**** Input material ****

(* ===== verification/Fleet.v ===== *)
(** * The worker fleet ([src/vgen/gateway/repository.py], "workers")

    Registration, offers of a worker to a pool, worker heartbeats, change of the
    manager broker and departure.  A heartbeat is how a worker reports what it
    can run; what it may run is decided by the authorization tables, which a
    heartbeat never writes. *)

From S2P Require Import Prelude Python Errors Metadata Schema Store Capability Access.
From S2P Require Import Scheduler.

Open Scope Z_scope.

(** ** Bundled bootstrap policy ([bootstrap_capabilities.py]) *)

Record BootstrapWorkflowAuthorization := MkBootstrap {
  bw_workflow_ref : string;
  bw_workflow_digest : string;
  bw_model_digests : list string;
  bw_node_classes : list string
}.

Definition COMFYUI_BOOTSTRAP_WORKFLOWS : list BootstrapWorkflowAuthorization :=
  [MkBootstrap "vgen/minimax-h3-8step@1.0.0"
     "sha256:bd15cace959f6330626b47c07195b6f8a016e334683969c0d5b044b24debcb93"
     ["sha256:2339acdf19bfe123f46b971ea35d367a84adb85de43627e1eceafa5a5b2b111e";
      "sha256:35a88d51044231fe332301d7a62aa81e3f2cba62febeb446e2c1e3e0ef76f2c6";
      "sha256:7c1f131492e7eddacaac9069a61b81bdd39de5cc96561e677c5eab1cdce5e522";
      "sha256:8e505d95dd1561d47abd43d4238fd40d9bb1ae9e147ed0a4cba778d76ae4db48";
      "sha256:e889202c41dafb67b10d67b97f0d8541508036a6090af23425a5c2615d03c47a"]
     ["BasicGuider"; "CLIPLoader"; "LoadImage"; "LoraLoaderBypassModelOnly";
      "MiniMaxH3AVDecodeT8"; "MiniMaxH3AudioConditioningT8"; "MiniMaxH3DualClockSamplerT8";
      "RandomNoise"; "SamplerCustomAdvanced"; "UNETLoader"; "VAELoader"; "VHS_VideoCombine"]].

****

## What needs to be done
An exact repetition of all the records above is required.

## Exercise response
(* ===== verification/Fleet.v ===== *)
(** * The worker fleet ([src/vgen/gateway/repository.py], "workers")

    Registration, offers of a worker to a pool, worker heartbeats, change of the
    manager broker and departure.  A heartbeat is how a worker reports what it
    can run; what it may run is decided by the authorization tables, which a
    heartbeat never writes. *)

From S2P Require Import Prelude Python Errors Metadata Schema Store Capability Access.
From S2P Require Import Scheduler.

Open Scope Z_scope.

(** ** Bundled bootstrap policy ([bootstrap_capabilities.py]) *)

Record BootstrapWorkflowAuthorization := MkBootstrap {
  bw_workflow_ref : string;
  bw_workflow_digest : string;
  bw_model_digests : list string;
  bw_node_classes : list string
}.

Definition COMFYUI_BOOTSTRAP_WORKFLOWS : list BootstrapWorkflowAuthorization :=
  [MkBootstrap "vgen/minimax-h3-8step@1.0.0"
     "sha256:bd15cace959f6330626b47c07195b6f8a016e334683969c0d5b044b24debcb93"
     ["sha256:2339acdf19bfe123f46b971ea35d367a84adb85de43627e1eceafa5a5b2b111e";
      "sha256:35a88d51044231fe332301d7a62aa81e3f2cba62febeb446e2c1e3e0ef76f2c6";
      "sha256:7c1f131492e7eddacaac9069a61b81bdd39de5cc96561e677c5eab1cdce5e522";
      "sha256:8e505d95dd1561d47abd43d4238fd40d9bb1ae9e147ed0a4cba778d76ae4db48";
      "sha256:e889202c41dafb67b10d67b97f0d8541508036a6090af23425a5c2615d03c47a"]
     ["BasicGuider"; "CLIPLoader"; "LoadImage"; "LoraLoaderBypassModelOnly";
      "MiniMaxH3AVDecodeT8"; "MiniMaxH3AudioConditioningT8"; "MiniMaxH3DualClockSamplerT8";
      "RandomNoise"; "SamplerCustomAdvanced"; "UNETLoader"; "VAELoader"; "VHS_VideoCombine"]].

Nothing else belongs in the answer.